Technology: Target on Your Back
High-profile data breaches put retailers in public crosshairs
Years from now, when the topic of data security comes up, retailers may talk of the time before Target, and the time after, as the ripple effect of 110 million compromised consumer credit-card numbers flows outward.
Clearly, the breach at the Minneapolis-based mass merchant, and subsequently those of high-profile retailers Neiman Marcus, Nordstrom and Michael’s—and even the revelation from several state’s attorneys offices that convenience stores have fallen victim—ignited a media firestorm, renewed public debate over identity theft and eventually led to Congressional hearings that brought retailers, association leaders and financial executives to the Hill to testify.
“It’s definitely an eye-opener,” says Maximo Ricardo Alvarez, vice president of Sunshine Gasoline Distributors, Miami. “It shows that any retailer, no matter how big or small, can experience that nightmare and be [compromised] in the blink of an eye.”
For Alvarez’s chain of more than 200 c-stores in South Florida, finding solid third-party suppliers to help manage the payment process is critical. “[It’s about] good partnerships with security and technology companies and being confident in their products,” he says. “They’re IT professionals … who know a lot more than I do.”
While retailers have had to comply with mandated credit-card standards that went live for many as of 2010, recent headline-grabbing breaches have rained down near-term repercussions, including:
▶ Fueling debate and support for security measures, some of which require significant investments for retailers. This is on top of millions of dollars already invested in mandated upgrades just a few years ago.
▶ Increasing public awareness and scrutiny of the decisions retailers make regarding data security.

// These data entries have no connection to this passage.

Lemma lock_cases tli o s r s' : tl_wf s -> ids_left s -> lock beyond tli o s = (r, s') ->
  let i := unique64 (sms s) + 1 in
  (exists k t, locks s !! k = Some t /\ conflict t tli /\ r = Ret (0, in_way t tli) /\ s' = s) \/
  ((forall k t, locks s !! k = Some t -> ~ conflict t tli) /\ unique64 (sms s') = i /\
   (r = Ret (i, set_id i tli) /\ locks s' = <[i := set_id i tli]> (locks s) \/
    (exists e, r = Throw e) /\ locks s' = locks s)) \/
  (exists u, r = UB u).
Proof.
  intros Hwf Hids H i. unfold lock in H. erewrite bind_Ret in H by reflexivity. cbv zeta in H.
  destruct (first_in _ _) as [[k t]|] eqn:E.
  - apply first_in_Some in E as [Hk Hc%overlaps_conflict]. injection H as <- <-.
    left. by exists k, t.
  - right. rewrite first_in_None in E.
    assert (Hno : forall k t, locks s !! k = Some t -> ~ conflict t tli).
    { intros k t Hk Hc%overlaps_conflict. specialize (E _ _ Hk). cbn in E. congruence. }
    destruct (new_id_run s Hwf Hids) as (m & Hm & Hid).
    erewrite bind_Ret in H by exact Hid. erewrite bind_Ret in H by reflexivity.
    apply saved_or_back in H as [(-> & El & Es)|[(e & s1 & -> & El & Es & ->)|Hu]]; [| |by right].
    + left. split; [done|]. rewrite Es. split; [exact Hm|]. left. by rewrite El.
    + left. split; [done|]. cbn [sms locks set_locks]. rewrite Es, El. split; [exact Hm|]. right.
      split; [by exists e|]. cbn [locks set_locks]. apply delete_insert_id. by apply fresh_id.
Qed.

Lemma unlock_cases i o s r s' : tl_wf s -> unlock beyond i o s = (r, s') ->
  (exists u, r = UB u) \/
  (sms s' = sms s /\
   ((r = Ret false /\ locks s !! i = None /\ s' = s) \/
    (r = Ret true /\ is_Some (locks s !! i) /\ locks s' = delete i (locks s)) \/
    ((exists e, r = Throw e) /\ locks s' = locks s))).
Proof.
  intros Hwf H. unfold unlock in H. erewrite bind_Ret in H by reflexivity.
  destruct (locks s !! i) as [t|] eqn:E.
  - erewrite bind_Ret in H by reflexivity.
    apply saved_or_back in H as [(-> & El & Es)|[(e & s1 & -> & El & Es & ->)|Hu]]; [| |by left].
    + right. split; [done|]. right. left. split; [done|]. split; [by eexists|done].
    + right. split; [done|]. right. right. split; [by exists e|]. cbn [locks set_locks].
      rewrite El, (tl_key _ Hwf _ _ E). cbn [locks set_locks]. by apply insert_delete_id.
  - right. injection H as <- <-. split; [done|]. by left.
Qed.

(** A change in place that is put back exactly. *)
Lemma change_cases i f back o s r s' t : locks s !! i = Some t -> back (f t) = t ->
  change beyond i f back o s = (r, s') ->
  (exists u, r = UB u) \/
  (sms s' = sms s /\ ((r = Ret true /\ locks s' = <[i := f t]> (locks s)) \/
                     ((exists e, r = Throw e) /\ locks s' = locks s))).
Proof.
  intros Ht Hb H. unfold change in H. erewrite bind_Ret in H by reflexivity.
  assert (Ea : alter f i (locks s) = <[i := f t]> (locks s)).
  { apply map_eq. intros k. destruct (decide (k = i)) as [->|Hk].
    - by rewrite lookup_alter_eq, lookup_insert_eq, Ht.
    - by rewrite lookup_alter_ne, lookup_insert_ne. }
  apply saved_or_back in H as [(-> & El & Es)|[(e & s1 & -> & El & Es & ->)|Hu]]; [| |by left].
  - right. split; [done|]. left. split; [done|]. by rewrite El.
  - right. split; [done|]. right. split; [by exists e|]. cbn [locks set_locks]. rewrite El.
    cbn [locks set_locks]. rewrite Ea. apply map_eq. intros k. destruct (decide (k = i)) as [->|Hk].
    + by rewrite lookup_alter_eq, lookup_insert_eq, Ht; cbn; rewrite Hb.
    + by rewrite lookup_alter_ne, lookup_insert_ne.
Qed.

▶ Sparking Congressional hearings, which may lead to legislative regulation.
For c-store and petroleum retailers, the real concern is awareness—or lack thereof, according to Nizam Uddin, director of security and compliance for MegaPath Corp., Pleasanton, Calif. One of Alvarez’s vendor partners, MegaPath, secures and manages his data transmission network.
“Retailers handle their cash securely,” Uddin says. “They have cash drawers and know who’s [authorized] to handle the safe. It’s all monitored, all accounted for, so they’re not short $10 or $15 every day. But they don’t do that with credit-card machines or the environment around it.”
Having the tools in place and the training to create a secure data environment on a daily basis is the skill set more retailers need, Uddin says.
“You have to be vigilant,” Alvarez says. “[Incidents such as Target’s] make everyone more conscious, more aware of that kind of threat and take it seriously.”